El hábito coral del obispo, tanto en su diócesis como fuera de ella, consiste en sotana color morado, una banda de seda del mismo color con los flecos de seda, roquete, muceta de color morado, cruz pectoral sostenida sobre la muceta por un cordón color verde, solideo color morado y los bonetes del mismo color.
Las vestiduras de los obispos, fuera de las celebraciones litúrgicas y en circunstancias solemnes, consta de sotana negra adornada con ribetes, ojales, botones de color morado, faja de color morado con flecos de seda y una capa corta (esclavina), también adornada con ribetes morados.
Durante la Misa, el obispo lleva estola y casulla, pudiendo llevar debajo la dalmática o tunicela, como símbolo de la plenitud de su ministerio.

6.9.09

LA POSTRACIÓN

La palabra postración proviene del latín «pro-sternere», extender por tierra. Es una de las posturas más impresionantes empleadas en nuestra liturgia. Consiste en que una persona se tumba en el suelo –decúbito prono, o sea, boca abajo– y permanece así durante un determinado espacio de tiempo.
Esta postura corporal tan evidente es un signo claro de humildad, penitencia y súplica ante Dios.
En el Antiguo Testamento vemos como Abraham “cayó rostro en tierra y Dios le habló” (Gn 17,3), o como los hermanos de José “se inclinaron rostro en tierra” para mostrarle respeto y pedirle perdón. (Gn 42,6; 43,26-28; 44, 14). También Moisés “cayó en tierra de rodillas y se postró”ante el Dios de la Alianza" (Ex 34,8).
La postración aparece en el Nuevo Testamento cincuenta y nueve veces. En ocasiones aparece en narraciones de acontecimientos que ocurrieron; en otras, como en el Apocalipsis, son figuras metafóricas de adoración, pero no por ello menos apreciables. De todas ellas, la más impresionante es la oración del propio Jesús a Dios Padre en el Huerto de los Olivos, previa al prendimiento: dos evangelistas –San Mateo y San Marcos – coinciden en afirmar que rezó postrado (cayó de bruces, Mt 26,39; Mc 14, 35;). Para Lucas oró de rodillas (Lc 22, 41).
Así pues, la postración es una postura perfectamente documentada como signo litúrgico. Los que afirman que es una postura poco evangélica se equivocan.

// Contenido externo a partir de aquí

(** C6: [Decrypt] rejects a ciphertext of less than [2 * 16] bytes or whose
    length is no multiple of 16 with [ErrInvalidCiphertext], before any
    query.  For any other ciphertext the oracle is queried, and
    [ErrInvalidCiphertext] can only be an error that the oracle itself
    returned to a query: the rejection is that of the malformed inputs
    exactly.  Inputs of 15 and of 16 bytes are rejected. *)
Theorem Decrypt_rejects_malformed (c : list Z) :
  (malformed c → Decrypt sched c q = mkRun [] (Some ErrInvalidCiphertext) []) ∧
  (¬ malformed c →
     queries (Decrypt sched c q) ≠ [] ∧
     (err (Decrypt sched c q) = Some ErrInvalidCiphertext →
      ∃ x, x ∈ queries (Decrypt sched c q) ∧ (q x).2 = Some ErrInvalidCiphertext)) ∧
  (length c = 15%nat ∨ length c = 16%nat →
     Decrypt sched c q = mkRun [] (Some ErrInvalidCiphertext) []).
Proof.
  unfold malformed, CipherBlockLen.
  assert ((length c < 2 * 16)%nat ∨ (length c mod 16)%nat ≠ 0%nat →
          Decrypt sched c q = mkRun [] (Some ErrInvalidCiphertext) []) as Hbad.
  { intros Hm. unfold Decrypt, CipherBlockLen.
    destruct (decide (length c / 16 < 2)%nat) as [|Hn]; [done|].
    destruct (decide ((length c mod 16)%nat ≠ 0%nat)) as [|Hr]; [done|].
    destruct Hm as [Hm|Hm]; [|done].
    exfalso. apply Hn. apply Nat.Div0.div_lt_upper_bound. lia. }
  split_and!; [done| |].
  - intros Hm. unfold Decrypt, CipherBlockLen.
    destruct (decide (length c / 16 < 2)%nat) as [Hn|Hn].
    { exfalso. apply Hm. left. 
      pose proof (Nat.div_mod_eq (length c) 16). 
      pose proof (Nat.mod_upper_bound (length c) 16). lia. }
    destruct (decide ((length c mod 16)%nat ≠ 0%nat)) as [Hr|Hr]; [by destruct Hm; right|].
    destruct (length c / 16)%nat as [|[|n]] eqn:Hdiv; [lia|lia|].
    cbn [Nat.sub seq]. split.
    + pose proof (decryptBlock_queries (sched 1%nat)
        (slice c ((1 - 1) * CipherBlockLen) (CipherBlockLen * (1 - 1) + CipherBlockLen))
        (slice c (CipherBlockLen * 1) (CipherBlockLen * 1 + CipherBlockLen)) q) as Hq.
      destruct (err (decryptBlock (sched 1%nat)
        (slice c ((1 - 1) * CipherBlockLen) (CipherBlockLen * (1 - 1) + CipherBlockLen))
        (slice c (CipherBlockLen * 1) (CipherBlockLen * 1 + CipherBlockLen)) q)) as [e'|] eqn:Hb.
      * rewrite (Decrypt_loop_abort _ _ _ _ _ Hb). by run_simpl.
      * rewrite (Decrypt_loop_next _ _ _ _ Hb). cbv zeta. run_simpl.
        by intros [? _]%app_eq_nil.
    + intros H. apply Decrypt_loop_err in H as [?|?]; done.
  - intros Hl. apply Hbad. left. lia.
Qed.

End Drivers.

Lemma filter_all {A} (P : A → Prop) `{∀ x, Decision (P x)} (l : list A) :
  (∀ x, x ∈ l → P x) → filter P l = l.
Proof.
  induction l as [|x l IH]; intros Hl; [done|].
  rewrite filter_cons_True by (apply Hl; left).
  f_equal. apply IH. intros y Hy. apply Hl. by right.
Qed.

Section Positions.
Context (sched : block_schedule) (prev current : list Z) (q : Poracle).

Lemma elem_of_guesses p g :
  g ∈ guesses p prev ↔ 0 ≤ g < 256 ∧ ¬ (g = prev !!! p ∧ p = 15%nat).
Proof.
  unfold guesses, CipherBlockLen. rewrite list_elem_of_filter, elem_of_seqZ.
  split.
  - intros [Hg1 Hg2]. split; [lia|]. unfold byte in Hg1. rewrite Z.mod_small in Hg1 by lia. done.
  - intros [Hg1 Hg2]. split; [|lia]. unfold byte. rewrite Z.mod_small by lia. done.
Qed.

Lemma guesses_all p : p ≠ 15%nat → guesses p prev = seqZ 0 256.
Proof.
  intros Hp. unfold guesses, CipherBlockLen. apply filter_all.
  intros g _ [_ ?]. done.
Qed.

Lemma try_unfold p mi g :
  try p prev current mi g = buildPad (Z.of_nat p) g prev mi ++ current.
Proof. reflexivity. Qed.

Lemma try_lookup p mi g (i : nat) :
  (p < 16)%nat → (i < 16)%nat →
  try p prev current mi g !!! i = crafted (Z.of_nat p) g prev mi i.
Proof.
  intros Hp Hi. unfold try.
  rewrite lookup_total_app_l by (rewrite buildPad_length; lia).
  apply buildPad_lookup; lia.
Qed.

(** C7: the channel of guesses holds the bytes [0 .. 255], without
    [prev[15]] at the position 15; every query of the pool is the candidate
    of a guess of the channel, so that at the position 15 no query carries
    the guess [prev[15]]; at the positions below 15 the channel holds all
    256 bytes. *)
Theorem rightmost_exclusion (p : nat) (mi : list Z) (events : list event) :
  (∀ g, g ∈ guesses p prev ↔ 0 ≤ g < 256 ∧ ¬ (p = 15%nat ∧ g = prev !!! 15%nat)) ∧
  (∀ c, c ∈ asked (run_pool p prev current q mi events) →
        ∃ g, g ∈ guesses p prev ∧ c = buildPad (Z.of_nat p) g prev mi ++ current) ∧
  (p = 15%nat →
     ∀ c, c ∈ asked (run_pool p prev current q mi events) → c !!! 15%nat ≠ prev !!! 15%nat) ∧
  ((p < 15)%nat → guesses p prev = seqZ 0 256).
Proof.
  split_and!.
  - intros g. rewrite elem_of_guesses. split; intros [? Hg]; (split; [done|]);
      intros [? ?]; apply Hg; subst; done.
  - intros c (g & Hg & ->)%run_pool_asked. exists g. split; [exact Hg|]. apply try_unfold.
  - intros -> c (g & Hg & ->)%run_pool_asked.
    apply elem_of_guesses in Hg as [? Hg].
    rewrite try_lookup by lia. unfold crafted.
    rewrite decide_False, decide_True by lia. intros ->. by apply Hg.
  - intros Hp. apply guesses_all. lia.
Qed.

Lemma decryptBlock_loop_S p mi :
  decryptBlock_loop (S p) sched prev current q mi =
  let s := run_pool p prev current q mi (sched p) in
  match range_done (done s) 0 false with
  | inl e => mkRun [] (Some e) (asked s)
  | inr (val, found) =>
      if negb found then mkRun [] (Some ErrNoByteFound) (asked s)
      else
        let v := Z.lxor (Z.lxor val (prev !!! p))
                   (byte (byte (Z.of_nat CipherBlockLen) - byte (Z.of_nat p))) in
        let r := decryptBlock_loop p sched prev current q (<[p := v]> mi) in
        mkRun (ret r) (err r) (asked s ++ queries r)
  end.
Proof. reflexivity. Qed.

(** The two failures of the engine at one position. *)
Lemma decryptBlock_loop_failure (p : nat) (mi : list Z) :
  let s := run_pool p prev current q mi (sched p) in
  let r := decryptBlock_loop (S p) sched prev current q mi in
  ((∀ g, g ∈ guesses p prev →
      ∃ res, q (buildPad (Z.of_nat p) g prev mi ++ current) = (res, None) ∧ res ≤ 0) →
   r = mkRun [] (Some ErrNoByteFound) (asked s)) ∧
  (∀ c e, c ∈ asked s → (q c).2 = Some e →
     ∃ c' e', c' ∈ asked s ∧ (q c').2 = Some e' ∧ r = mkRun [] (Some e') (asked s)).
Proof.
  intros s r. subst r. rewrite decryptBlock_loop_S. cbv zeta. fold s. split.
  - intros Hno. assert (done s = []) as ->.
    { destruct (done s) as [|r rs] eqn:Hd; [done|]. exfalso.
      assert (r ∈ done s) as Hr by (rewrite Hd; left).
      apply run_pool_done in Hr as (g & Hg & Hans & _).
      destruct (Hno g Hg) as (res & Hq & Hres).
      rewrite <- try_unfold in Hq.
      unfold answer in Hans. rewrite Hq in Hans.
      rewrite decide_False in Hans by lia. done. }
    done.
  - intros c e Hc He.
    pose proof (run_pool_error _ _ _ _ _ _ _ _ Hc He) as Hin. fold s in Hin.
    destruct (range_done_error (done s) 0 false _ Hin) as [e' He']; [by eexists|].
    rewrite He'. pose proof He' as Hr.
    apply range_done_inl in Hr as (r & Hr & Herr).
    apply run_pool_done in Hr as (g & _ & Hans & Hask).
    exists (try p prev current mi g), e'. split_and!; [done| |done].
    unfold answer in Hans. destruct (q (try p prev current mi g)) as [res [e1|]]; simpl.
    + injection Hans as <-. done.
    + destruct (decide (res > 0)); [|done]. injection Hans as <-. done.
Qed.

Hoy día nuestra sociedad acepta sin problemas la espiritualidad de determinadas posturas corporales en filosofías y credos orientales (budismo, yoga, hinduismo por citar algunos ejemplos) y sin embargo no se quiere reconocer ese valor en los signos litúrgicos cristianos, debido tal vez a una identificación de las posturas tales como arrodillarse o postrarse como una humillación o falta de libertad.
Hoy día, la postración se repite en la liturgia del Viernes Santo, cuando el sacerdote que preside la celebración entra en silencio y se postra –si puede o bien se arrodilla– mientras la comunidad se arrodilla.
También se postran los que van a ser ordenados para diáconos, presbíteros u obispos, mientras el pueblo entona las letanías de los santos orando sobre ellos. Los candidatos al sacramento se postran en tierra, mostrando su total disponibilidad y preparándose para recibir la gracia del Espíritu.
De igual modo se hace en la bendición de abad o y en las profesiones solemnes de los religiosos, si la costumbre se ha conservado.
Para finalizar digamos que la postración es una postura que también emplean otras religiones con profusión, como el Islam.